2026 Syllabus Objectives

By the end of this topic, you should be able to:

  1. Outline the theory of evolution as a process leading to the formation of new species from pre-existing species over time, as a result of changes to gene pools from generation to generation
  2. Discuss how DNA sequence data can show evolutionary relationships between species
  3. Explain how speciation may occur as a result of genetic isolation by: geographical separation (allopatric speciation); ecological and behavioural separation (sympatric speciation)

What is Evolution?

Evolution is the process by which new species (different types of organisms) are formed from species that already existed. This happens gradually over a very long time—often thousands or millions of years.

The key idea is this: populations of organisms change over time because their gene pools change from one generation to the next.

What is a gene pool?
A gene pool is the complete set of all the genes (and all the different versions of each gene, called alleles) in a population at any given time.

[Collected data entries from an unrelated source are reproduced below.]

(* ===== verification/NextFacts.v ===== *)
(** Theorems about Next: a line added to next.md is read back, and the move of a
    roadmap's Next block carries every line of it and keeps every other line. *)
From S2P Require Import Prelude Regex Markdown Spec Change Roadmap Next.

(** ** Dropping an end *)

Section drop_end.
Context {A : Type} (p : A -> bool).

Lemma drop_end_decompose l : exists e, l = drop_end p l ++ e /\ Forall (fun x => p x = true) e.
Proof.
  induction l as [|x l (e & IH & He)]; [by exists []|]. simpl. destruct (drop_end p l) as [|y r] eqn:E.
  - destruct (p x) eqn:Ex; [exists (x :: l)|exists l]; simpl in IH; subst; auto.
  - exists e. split; [|done]. by rewrite IH at 1.
Qed.

Lemma drop_end_app l e : Forall (fun x => p x = true) e -> drop_end p (l ++ e) = drop_end p l.
Proof.
  intros He. induction l as [|x l IH]; simpl; [|by rewrite IH].
  induction He as [|x e Hx He IH]; [done|]. simpl. by rewrite IH, Hx.
Qed.

Lemma drop_end_filter l : List.filter (fun x => negb (p x)) (drop_end p l) = List.filter (fun x => negb (p x)) l.
Proof.
  destruct (drop_end_decompose l) as (e & He & Hp). rewrite He at 2. rewrite List.filter_app.
  assert (List.filter (fun x => negb (p x)) e = []) as ->; [|by rewrite app_nil_r].
  clear He. induction Hp as [|x e Hx _ IH]; [done|]. simpl. by rewrite Hx.
Qed.
End drop_end.

(** ** Adding to next.md *)

Lemma trimmed_lines doc : x0d ∉ doc -> drop_blank_end (split_byte nl (TrimRight doc newlines)) = drop_blank_end (raw_lines doc).
Proof.
  intros Hcr. unfold raw_lines. rewrite ReplaceAll_no_cr by done.
  pose proof (Join_split_byte nl doc) as Hj. pose proof (split_byte_pieces nl doc) as Hp.
  destruct (split_byte nl doc) as [|t ts _] using rev_ind; [by rewrite <- Hj|].
  rewrite Join_snoc in Hj. apply Forall_app in Hp as [Hts Ht]. rewrite Forall_singleton in Ht. rewrite last_snoc.
  assert (blank_text [] = true) as Hb by done. destruct t as [|c t].
  - rewrite removelast_last, <- Hj, app_nil_r, TrimRight_unlines by done.
    destruct (rstrip_decompose ts) as [k Hk]. rewrite Hk at 2. unfold drop_blank_end.
    rewrite drop_end_app by (apply Forall_replicate; done). destruct (rstrip ts) as [|u us] eqn:E; [done|].
    rewrite split_byte_Join; [done|done|]. rewrite <- E. by apply rstrip_Forall.
  - assert (TrimRight doc newlines = doc) as -> by (rewrite <- Hj; by apply TrimRight_nl_app).
    rewrite <- Hj, <- Join_snoc, split_byte_Join; [done|by destruct ts|]. apply Forall_app. split; [done|by apply Forall_singleton].
Qed.

(** The item a line is read as. *)
Definition item_of (l : gostring) : gostring := TrimSpace (drop 2 (TrimSpace l)).

Lemma item_fold_inl ls out b : exists out' b', foldl (item_step false false) (inl (out, b)) ls = inl (out', b').
Proof.
  revert out b. induction ls as [|l ls IH]; intros out b; [by eexists _, _|]. cbn [foldl item_step].
  repeat case_match; try done; apply IH.
Qed.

Think of it as the "genetic library" available to that group of organisms.

How does the gene pool change?
Several processes can change which alleles are common or rare in a population:

  • Natural selection — organisms with helpful traits survive and reproduce more, so their alleles become more common
  • Genetic drift — random chance events that change how common different alleles are (explained in detail below)
  • Mutations — new alleles appear when DNA changes by accident
  • Gene flow — organisms moving between populations bring new alleles with them

Over many generations, these changes add up. Eventually, the population may become so different from the original that it can no longer breed with the original species. At this point, a new species has formed.

Genetic Drift — Random Changes to Gene Pools

Genetic drift is a change in allele frequency (how common an allele is) that happens due to chance events, not because one allele is better than another. It is a random and non-directional process.

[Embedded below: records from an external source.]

(* ===== verification/Lifecycle.v ===== *)
(** The lifecycle of a change: internal/apexv1/lifecycle.go, catchup.go, blocks.go,
    attempts.go, answer.go, tweak.go, review_run.go and archive.go's Archive and
    Abandon. A command runs in a world (the change's records, HEAD and the specs)
    and in a host, which answers what it asks of git, the file system, the clock,
    the configuration and the commands it runs. *)
From S2P Require Import Prelude Regex Markdown Spec Change Merge Effective Regression Roadmap State Command.

(** ** The world *)

(** What a command reads and writes: the change's state.json (where its records
    live), its attempts, its milestone's consecutive blocks, the acceptances its
    base branch records, the branch HEAD is on, whether change/<id> exists, and
    the specs. *)
Record World := MkWorld {
  w_State : State; w_Attempts : Attempts; w_Blocks : Z; w_BaseAccepted : list Accept;
  w_Head : gostring; w_HasBranch : bool; w_Specs : gmap gostring gostring }.

Definition set_w_State (s : State) (w : World) : World :=
  MkWorld s (w_Attempts w) (w_Blocks w) (w_BaseAccepted w) (w_Head w) (w_HasBranch w) (w_Specs w).
Definition set_w_Attempts (a : Attempts) (w : World) : World :=
  MkWorld (w_State w) a (w_Blocks w) (w_BaseAccepted w) (w_Head w) (w_HasBranch w) (w_Specs w).
Definition set_w_Blocks (b : Z) (w : World) : World :=
  MkWorld (w_State w) (w_Attempts w) b (w_BaseAccepted w) (w_Head w) (w_HasBranch w) (w_Specs w).
Definition set_w_BaseAccepted (l : list Accept) (w : World) : World :=
  MkWorld (w_State w) (w_Attempts w) (w_Blocks w) l (w_Head w) (w_HasBranch w) (w_Specs w).
Definition set_w_Head (h : gostring) (w : World) : World :=
  MkWorld (w_State w) (w_Attempts w) (w_Blocks w) (w_BaseAccepted w) h (w_HasBranch w) (w_Specs w).
Definition set_w_HasBranch (b : bool) (w : World) : World :=
  MkWorld (w_State w) (w_Attempts w) (w_Blocks w) (w_BaseAccepted w) (w_Head w) b (w_Specs w).
Definition set_w_Specs (m : gmap gostring gostring) (w : World) : World :=
  MkWorld (w_State w) (w_Attempts w) (w_Blocks w) (w_BaseAccepted w) (w_Head w) (w_HasBranch w) m.

Definition Cmd : Type -> Type := CmdOf World.

(** ** The limits (limits.go) *)

Record Limits := MkLimits {
  l_Attempts : option Z; l_AttemptsTotal : option Z; l_Replans : option Z; l_ConsecutiveBlocks : option Z }.

Definition intOr (v : option Z) (def : Z) : Z := match v with Some n => n | None => def end.
Definition AttemptsCap (l : Limits) : Z := intOr (l_Attempts l) 5.
Definition AttemptsTotalCap (l : Limits) : Z := intOr (l_AttemptsTotal l) 15.
Definition ReplansCap (l : Limits) : Z := intOr (l_Replans l) 3.
Definition ConsecutiveBlocksCap (l : Limits) : Z := intOr (l_ConsecutiveBlocks l) 2.

(** The whole-number rules of Limits.UnmarshalYAML. *)
Definition limits_ok (l : Limits) : bool :=
  forallb (fun v => match v with Some n => (1 <=? n)%Z | None => true end)
    [l_Attempts l; l_AttemptsTotal l; l_ConsecutiveBlocks l] &&
  match l_Replans l with Some n => (0 <=? n)%Z | None => true end.

(** ** The host *)

(** The places where a command saves a state (each save may fail, or be written and
    fail to commit) and asks what HEAD is and what moved since a commit. *)
Inductive site := AtStart | AtVerify | AtRed | AtReview | AtBlock | AtCatchUp | AtReapply | AtSettle | AtAccept | AtApprove | AtAnswer | AtArchive | AtAbandon | AtReturn.
(** Which run of checks: a start's, a catch-up's, a verify's, and the regression
    commands at a start and at a catch-up. *)
Inductive stage := RunStart | RunCatchUp | RunVerify | RunRegression | RunMilestone.

Record Host := MkHost {
  (* the change and its project *)
  h_id : gostring; h_doc : Change; h_inGit : bool; h_readFrom : gostring; h_limits : Limits; h_now : gostring;
  h_headSHA : site -> gostring;
  h_sha256 : gostring -> gostring; h_ToLower : gostring -> gostring; h_Quote : gostring -> gostring; h_RawQuote : gostring -> gostring;
  h_spec_path : gostring -> gostring; h_specCap : Z;
  h_capabilities : list gostring; h_redAtGate : list gostring;
  h_roadmap : option (Roadmap gostring); h_others : list (gostring * Change);
  h_regressionCmd : gostring; h_milestoneRegressionCmd : gostring; h_baselines : list change_baselines;
  (* what its guards find *)
  h_recover : option Err; h_load : option Err; h_person : option Err; h_cleanTree : option Err;
  h_behindUpstream : option Err; h_baseExists : bool; h_switch : option Err; h_createBranch : option Err;
  h_checkFindings : list Finding; h_approvalRecord : option Err; h_approvalChecks : list Finding;
  h_codeMoved : site -> gostring -> bool; h_diffFails : gostring -> bool; h_unresolved : list gostring;
  h_dirty : Err + list gostring; h_gateTouch : option Err; h_fits : option Err; h_branchFree : option Err;
  h_journal : option Err; h_docsOnly : bool * list gostring; h_findingsFile : bool; h_branchForWrite : option Err;
  h_evidence : Err + list gostring; h_typeFindings : list Finding; h_reservedFindings : list Finding; h_destExists : bool;
  (* git on the base branch *)
  h_baseTip : option gostring; h_isAncestor : gostring -> gostring -> bool; h_recordsOnly : bool;
  h_commitFolder : option Err; h_rebase : Err + list gostring; h_rebasedSpecs : gmap gostring gostring;
  h_baseSpecs : gmap gostring gostring; h_baseCapabilities : list gostring; h_reload : option Err; h_detach : option Err;
  h_reattach : option Err;
  h_layOut : option Err; h_unmerged : Err + list gostring; h_reapplied : option Err; h_stageState : option Err;
  h_oldTipRef : gostring; h_squash : option Err; h_keepTip : option Err; h_deleteBranch : option Err; h_branchTip : gostring;
  h_takeFolder : option Err; h_dest : gostring;
  h_squashSwitch : option Err; h_squashBack : bool; h_baseBranch : option Err; h_destOnBase : bool; h_readFolder : option Err;
  (* git undoing a start that failed: its reset, its switch back, its delete *)
  h_undoReset : bool; h_undoSwitch : bool; h_undoDelete : bool;
  (* after a session that reviewed or accepted *)
  h_settleGit : option Err; h_touched : Err + list gostring; h_verdictFile : option Err;
  (* writes *)
  h_save : site -> option Err; h_commit : site -> option Err; h_secretUndone : site -> bool; h_edit : site -> option Err;
  h_writeAttempts : option Err; h_noteBlocked : option Err;
  (* the commands it runs *)
  h_run : stage -> PlannedCheck -> CheckResult; h_stopAt : stage -> nat -> bool; h_interrupted : stage -> bool;
  h_output : stage -> gostring }.

(** ** Branches, requirement conflicts and fingerprints *)

Definition ChangeBranchPrefix : gostring := "change/".
Definition ChangeBranch (id : gostring) : gostring := ChangeBranchPrefix ++ id.
Definition ChangeOfBranch (branch : gostring) : gostring :=
  let '(id, ok) := CutPrefix branch ChangeBranchPrefix in if ok then id else [].

(** Change.IsTweak *)
Definition MilestoneNone : gostring := "none".
Definition IsTweak (c : Change) : bool := m_Milestone (c_Meta c) =s MilestoneNone.

Definition requirementConflicts (Quote : gostring -> gostring) (a b : Change) : list gostring :=
  c_Deltas a ≫= (fun da => omap (fun db =>
    if bool_decide (reqKey da = reqKey db)
    then Some (bs "[" ++ d_Capability da ++ "] " ++ Quote (d_Name da) ++ " (" ++ op_text (d_Op da) ++ " here, " ++ op_text (d_Op db) ++ " there)")
    else None) (c_Deltas b)).

Definition requirementFingerprint (sha256 : gostring -> gostring) (r : Requirement) : gostring :=
  sha256 (TrimRight (Join ((fun l => TrimRight l blank_tab) <$> split_byte nl (r_Text r)) [nl]) newlines).

Definition baseFingerprints (sha256 : gostring -> gostring) (specs : gmap gostring gostring) (c : Change) : gmap gostring gostring :=
  foldl (fun out d =>
    if bool_decide (d_Op d = OpAdded) then out
    else match LoadSpec specs (d_Capability d) with
         | None => out
         | Some spec => match Find spec (d_Name d) with
                        | Some r => <[d_Capability d ++ "/" ++ d_Name d := requirementFingerprint sha256 r]> out
                        | None => out
                        end
         end) ∅ (c_Deltas c).

Definition fingerprint_message (key : gostring) : gostring :=
  bs "[" ++ match Cut key "/" with Some (a, b) => a ++ "] " ++ b | None => key end ++ " changed in the spec since this change started".

Definition fingerprintConflicts (sha256 : gostring -> gostring) (specs : gmap gostring gostring)
    (recorded : gmap gostring gostring) (c : Change) : list gostring :=
  let live := baseFingerprints sha256 specs c in
  sort_Strings (omap (fun '(key, sha) => match live !! key with
                                         | Some now => if now <>s sha then Some (fingerprint_message key) else None
                                         | None => None
                                         end) (map_to_list recorded)).

(** ** Small parts of the commands *)

Definition replansSinceAnswer (st : State) : Z :=
  let n := Z.of_nat (length (st_Replans st)) in
  match st_Answer st with
  | None => n
  | Some a => if (n <? Z.of_nat (an_ReplansBefore a))%Z then n else (n - Z.of_nat (an_ReplansBefore a))%Z
  end.

(** CheckResult.Outcome *)
Definition Outcome (r : CheckResult) : gostring :=
  if cr_Reason r <>s "" then cr_Reason r ++ ": " ++ cr_Detail r else bs "exit " ++ Itoa (cr_Exit r).

Definition limit (xs : list gostring) (n : nat) : list gostring :=
  if Nat.leb (length xs) n then xs else take n xs ++ [bs "… " ++ ItoaN (length xs - n) ++ " more"].

Definition Failing (rs : list CheckResult) : list CheckResult := List.filter Red rs.

(** The baseline kept for a check: the last one recorded of its ref, when its
    command is the same. *)
Definition base_of (base : list Baseline) (ref : gostring) : option Baseline :=
  List.find (fun b => b_Task b =s ref) (rev base).

Definition kept_baseline (base : list Baseline) (pc : PlannedCheck) : option Baseline :=
  match base_of base (pc_Ref pc) with Some b => if b_Cmd b =s pc_Cmd pc then Some b else None | None => None end.

Definition baseline_of (sha : gostring) (r : CheckResult) : Baseline := MkBaseline (cr_Task r) (cr_Exit r) (cr_Cmd r) sha.

(** rebaseline: the kept baselines, then those of the checks it ran. *)
Definition rebaseline (run : list PlannedCheck -> list CheckResult) (planned : list PlannedCheck) (head : gostring) (st : State)
    : State * list CheckResult :=
  let kept := omap (kept_baseline (st_Baseline st)) planned in
  let todo := List.filter (fun pc => negb (isSome (kept_baseline (st_Baseline st) pc))) planned in
  let out := run todo in
  (set_Baseline (kept ++ (baseline_of head <$> out)) st, out).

This usually happens when a small group of organisms becomes separated from a larger population. Because the group is small, random events can have a big impact on which alleles get passed on.

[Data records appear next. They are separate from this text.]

(* ===== verification/SubjectGuard.v ===== *)
(** The guard on commit subjects of internal/apexv1/subjectguard.go: no command a session
    runs makes a commit whose subject starts apex:, which marks ape's own records. *)
From S2P Require Import Prelude Regex Markdown Spec Change Merge Effective Regression Roadmap State Command Lifecycle Shell Guards GuardFacts.

(** ** The message sources of a commit *)

(** messageArgs *)
Record messageArgs := MkMsg {
  ma_msgs : list gostring; ma_file : gostring; ma_reuse : gostring; ma_template : gostring;
  ma_amend : bool; ma_stdin : bool; ma_noCommit : bool }.
Definition no_message : messageArgs := MkMsg [] [] [] [] false false false.

Definition longValueOpts : list gostring :=
  [ bs "--author"; bs "--date"; bs "--trailer"; bs "--cleanup"; bs "--pathspec-from-file"; bs "--fixup"; bs "--strategy";
    bs "--strategy-option"; bs "--into-name" ].

(** The short options that take a value, of a subcommand. *)
Definition shortValue (sub : gostring) : gostring :=
  if sub =s "commit" then bs "mFCct" else if sub =s "commit-tree" then bs "mFpS" else if sub =s "merge" then bs "mFsX" else [].

(** messageArgs.take *)
Definition take_msg (sub opt v : gostring) (m : messageArgs) : messageArgs :=
  let '(MkMsg msgs file reuse template amend stdin noCommit) := m in
  if (opt =s "m") || (opt =s "--message") then MkMsg (msgs ++ [v]) file reuse template amend stdin noCommit
  else if (opt =s "F") || (opt =s "--file") then MkMsg msgs v reuse template amend (v =s "-") noCommit
  else if slices_Contains [bs "C"; bs "c"; bs "--reuse-message"; bs "--reedit-message"] opt then
    if sub =s "commit" then MkMsg msgs file v template amend stdin noCommit else m
  else if (opt =s "t") || (opt =s "--template") then
    if sub =s "commit" then MkMsg msgs file reuse v amend stdin noCommit else m
  else m.

(** What a word of the arguments does: it ends the options, gives an option a value or
    takes the next word for it, skips the next word, or sets a flag. *)
Inductive Word := Ends | Gives (opt v : gostring) | TakesNext (opt : gostring) | SkipsNext | Amends | NoCommits | Nothing.

Definition messageOpts : list gostring := [bs "--message"; bs "--file"; bs "--reuse-message"; bs "--reedit-message"; bs "--template"].

(** messageArgs.long *)
Definition long_word (sub a : gostring) : Word :=
  let '(name, v, eq) := match Cut a "=" with Some (n, v) => (n, v, true) | None => (a, [], false) end in
  if slices_Contains messageOpts name then if eq then Gives name v else TakesNext name
  else if name =s "--amend" then Amends
  else if slices_Contains [bs "--no-commit"; bs "--abort"; bs "--quit"] name then NoCommits
  else if name =s "--squash" then if sub =s "merge" then NoCommits else if eq then Nothing else SkipsNext
  else if slices_Contains longValueOpts name && negb eq then SkipsNext
  else Nothing.

(** A short-option cluster: its first option that takes a value. *)
Fixpoint short_word (sub cluster : gostring) : Word :=
  match cluster with
  | [] => Nothing
  | c :: v =>
      if existsb (Byte.eqb c) (shortValue sub) then match v with [] => TakesNext [c] | _ => Gives [c] v end
      else short_word sub v
  end.

Definition msg_word (sub a : gostring) : Word :=
  if a =s "--" then Ends
  else if HasPrefix a "--" then long_word sub a
  else if HasPrefix a "-" && Nat.ltb 1 (length a) then short_word sub (drop 1 a)
  else Nothing.

Definition set_amend (m : messageArgs) : messageArgs :=
  MkMsg (ma_msgs m) (ma_file m) (ma_reuse m) (ma_template m) true (ma_stdin m) (ma_noCommit m).
Definition set_noCommit (m : messageArgs) : messageArgs :=
  MkMsg (ma_msgs m) (ma_file m) (ma_reuse m) (ma_template m) (ma_amend m) (ma_stdin m) true.

(** parseMessageArgs: an option that wants a word that is not there gets the empty one. *)
Fixpoint parse_msg (sub : gostring) (args : list gostring) (m : messageArgs) : messageArgs :=
  match args with
  | [] => m
  | a :: args' =>
      match msg_word sub a with
      | Ends => m
      | Gives opt v => parse_msg sub args' (take_msg sub opt v m)
      | TakesNext opt =>
          match args' with v :: args'' => parse_msg sub args'' (take_msg sub opt v m) | [] => take_msg sub opt [] m end
      | SkipsNext => match args' with _ :: args'' => parse_msg sub args'' m | [] => m end
      | Amends => parse_msg sub args' (set_amend m)
      | NoCommits => parse_msg sub args' (set_noCommit m)
      | Nothing => parse_msg sub args' m
      end
  end.
Definition parseMessageArgs (sub : gostring) (args : list gostring) : messageArgs := parse_msg sub args no_message.

(** ** Subjects *)

Definition heredocRe : re :=
  let ws := Star (Cls c_space) in
  let quote := Opt (Cls (in_set ("'" ++ dq))) in
  let name n := Grp n (Cat (Cls (cor (cor c_upper c_lower) (one "_"))) (Star (Cls (cor (cor c_upper c_lower) (cor c_digit (one "_")))))) in
  cats [ Bol; ws; lit "$("; ws; lit "cat"; Plus (Cls c_space); lit "<<"; Opt (lit "-"); ws; quote; name 1; quote; ws; Cls (one nl);
         Grp 2 (Lazy (Cls (fun _ => true))); Cls (one nl); ws; name 3; ws; lit ")"; ws; Eol ].

Definition patchSubjectRe : re :=
  let ws := Star (Cls c_space) in
  cats [ BolM; lit "Subject:"; ws; Star (cats [ lit "["; Star (Cls (cnot (one "]"))); lit "]"; ws ]); Grp 1 (Star (Cls c_dot)); EolM ].

(** firstLine *)
Definition firstLine (text : gostring) : gostring := default [] (List.find (fun l => TrimSpace l <>s "") (split_byte nl text)).

Definition subjectGuardReason : gostring :=
  bs "%s — a commit subject starting `apex:` marks ape's own record: the provenance checks " ++
  "exempt it, `apex: project init` and `apex: lift` start the project's v1 epoch, and `apex: config accepted` is a " ++
  "person's acceptance. Only ape writes one; commit with your own subject (the change's type: `feat: …`, `fix: …`).".

Section subject.
Context (ToLower : gostring -> gostring).
(** The files, and the lines a git query in a directory prints. *)
Context (ReadFile : gostring -> option gostring) (gitLines : gostring -> list gostring -> list gostring).

Definition ReservedSubject (subject : gostring) : bool := HasPrefix (ToLower (TrimSpace subject)) "apex:".

Definition messageReserved (msg : gostring) : bool :=
  if Contains msg "$(" || Contains msg "`" then
    match FindSubmatchIndex heredocRe msg with
    | Some m => if group msg m 1 =s group msg m 3 then ReservedSubject (firstLine (group msg m 2)) else Contains (ToLower msg) "apex:"
    | None => Contains (ToLower msg) "apex:"
    end
  else ReservedSubject (firstLine msg).

Definition inDir (dir p : gostring) : gostring := if filepath_IsAbs p then p else filepath_Join dir p.

Definition commitSubject (dir rev : gostring) : gostring :=
  default [] (head (gitLines dir [bs "log"; bs "-1"; bs "--format=%s"; rev; bs "--"])).

Definition file_reserved (path : gostring) : bool := match ReadFile path with Some b => messageReserved b | None => false end.

(** messageVerdict *)
Definition messageVerdict (sub : gostring) (args : list gostring) (dir : gostring) : gostring :=
  let m := parseMessageArgs sub args in
  let cmd := bs "`git " ++ sub ++ "`" in
  if ma_noCommit m then []
  else match ma_msgs m with
       | _ :: _ => if messageReserved (Join (ma_msgs m) [nl; nl]) then cmd ++ " with a message whose subject starts `apex:`" else []
       | [] =>
           if ma_stdin m then cmd ++ " -F - reads its message from stdin, which ape cannot check — give the message with -m"
           else if ma_file m <>s "" then
             if file_reserved (inDir dir (ma_file m)) then cmd ++ " -F " ++ ma_file m ++ ", whose subject starts `apex:`" else []
           else if ma_reuse m <>s "" then
             if ReservedSubject (commitSubject dir (ma_reuse m))
             then cmd ++ " reusing the message of " ++ ma_reuse m ++ ", whose subject starts `apex:`" else []
           else if (sub =s "commit") && ma_amend m then
             if ReservedSubject (commitSubject dir "HEAD") then bs "`git commit --amend` keeping HEAD's subject, which starts `apex:`" else []
           else if ma_template m <>s "" then
             if file_reserved (inDir dir (ma_template m)) then cmd ++ " -t " ++ ma_template m ++ ", whose subject starts `apex:`" else []
           else []
       end.

(** The words of git cherry-pick: [None] when it commits nothing, else the commits. *)
Fixpoint pick_args (args : list gostring) : option (list gostring) :=
  match args with
  | [] => Some []
  | a :: args' =>
      if slices_Contains [bs "-n"; bs "--no-commit"; bs "--abort"; bs "--quit"; bs "--continue"; bs "--skip"] a then None
      else if slices_Contains [bs "-m"; bs "--mainline"; bs "-X"; bs "--strategy-option"; bs "--strategy"] a then
        match args' with _ :: args'' => pick_args args'' | [] => Some [] end
      else if HasPrefix a "-" then pick_args args'
      else cons a <$> pick_args args'
  end.

Definition pick_subjects (dir rev : gostring) : list gostring :=
  if Contains rev ".." then gitLines dir [bs "log"; bs "--format=%s"; rev] else [commitSubject dir rev].

Definition cherryPickVerdict (args : list gostring) (dir : gostring) : gostring :=
  match pick_args args with
  | None => []
  | Some revs =>
      first_verdict (fun rev =>
        first_verdict (fun s => if ReservedSubject s then bs "`git cherry-pick " ++ rev ++ "` copies a commit whose subject starts `apex:` (" ++ s ++ ")" else [])
          (pick_subjects dir rev)) revs
  end.

(** The words of git am: [None] when it applies nothing, else the patch files. *)
Fixpoint am_args (args : list gostring) : option (list gostring) :=
  match args with
  | [] => Some []
  | a :: args' =>
      if slices_Contains [bs "--continue"; bs "--skip"; bs "--abort"; bs "--quit"; bs "--resolved"; bs "-r"; bs "--show-current-patch"] a
         || HasPrefix a "--show-current-patch=" then None
      else if slices_Contains [bs "-p"; bs "-C"; bs "--directory"; bs "--exclude"; bs "--include"; bs "--patch-format";
                               bs "--whitespace"; bs "--resolvemsg"; bs "--quoted-cr"; bs "--empty"] a then
        match args' with _ :: args'' => am_args args'' | [] => Some [] end
      else if HasPrefix a "-" then am_args args'
      else cons a <$> am_args args'
  end.

Definition amVerdict (args : list gostring) (dir : gostring) : gostring :=
  match am_args args with
  | None => []
  | Some files =>
      if bool_decide (files = []) || slices_Contains files "-"
      then bs "`git am` reads its patches from stdin, which ape cannot check — name the patch files"
      else first_verdict (fun f =>
             match ReadFile (inDir dir f) with
             | Some b => if existsb (fun m => ReservedSubject (group b m 1)) (FindAll patchSubjectRe b)
                         then bs "`git am " ++ f ++ "` applies a patch whose subject starts `apex:`" else []
             | None => []
             end) files
  end.

Definition judgeSubject : gitJudge := fun sub args dir =>
  if slices_Contains [bs "commit"; bs "commit-tree"; bs "merge"] sub then messageVerdict sub args dir
  else if sub =s "cherry-pick" then cherryPickVerdict args dir
  else if sub =s "am" then amVerdict args dir
  else [].

Definition SubjectGuard (command cwd : gostring) : PreToolDecision :=
  if negb (Contains command "git") then allow
  else
    let what := scanGit command cwd judgeSubject in
    if what <>s "" then deny (with_what subjectGuardReason what) else allow.
End subject.

(** ** What is denied *)

(** Short options that take no value. *)
Definition flags (sub fl : gostring) : Prop := Forall (fun b => (b ∉ shortValue sub) /\ b <> "-"%byte) fl.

Important Differences: Natural Selection vs Genetic Drift

FeatureNatural SelectionGenetic Drift
Selection MechanismSelects for advantageous (helpful) allelesMay select for advantageous OR disadvantageous alleles — it's random
Nature of ProcessDirected and non-random (favours traits that help survival)Non-directional and random (happens by chance)
AdaptationInvolves adaptation (organisms become better suited to their environment)Does not involve adaptation

Similarities: Both processes involve a change in allele frequency, and both can lead to evolutionary changes over time.

The Founder Effect

The founder effect happens when a small group of organisms splits off from a larger population to start a new colony somewhere else (for example, on a distant island).

Because this founding group is small, it's likely to have a different mix of alleles compared to the original large population — just by chance, they might carry certain alleles more or less often.

Example:
Imagine a large population where 60% of individuals have allele A and 40% have allele B. If only 10 individuals leave to start a new colony, they might by chance be 80% allele A and 20% allele B. The new population will have different allele frequencies right from the start.

As this small founding population reproduces, the new population's gene pool will reflect those starting frequencies, not the original population's frequencies. This is genetic drift caused by the founder effect.

The Bottleneck Effect

The bottleneck effect occurs when a population suffers a drastic reduction in size due to a natural disaster (like a flood, fire, earthquake, or disease outbreak).

Most individuals die, and only a small number survive. The survivors carry only a fraction of the genetic diversity (variety of alleles) that the original population had.

When the population recovers and grows again, it will have much less genetic variation than before. Again, this is genetic drift — but this time caused by a disaster, not by a group splitting off.

Example:
Think of a population like beads in a bottle. If you pour them through a narrow bottleneck and only a few make it through, the next generation (refilled bottle) will only have the colours that happened to survive. The genetic diversity is reduced.

Comparing Founder Effect and Bottleneck Effect

FeatureFounder EffectBottleneck Effect
DefinitionGenetic drift caused by a small group splitting off from the main population to establish a new colonyGenetic drift caused by the population shrinking to a very small size due to a natural disaster
CauseSeparation of a small group from a larger population and colonization elsewhereDestruction of most individuals in a population by natural disasters (fire, flood, disease, etc.)
Involvement of Natural DisastersNot involvedArises due to natural disasters

Both are examples of genetic drift and both reduce genetic diversity in the affected population.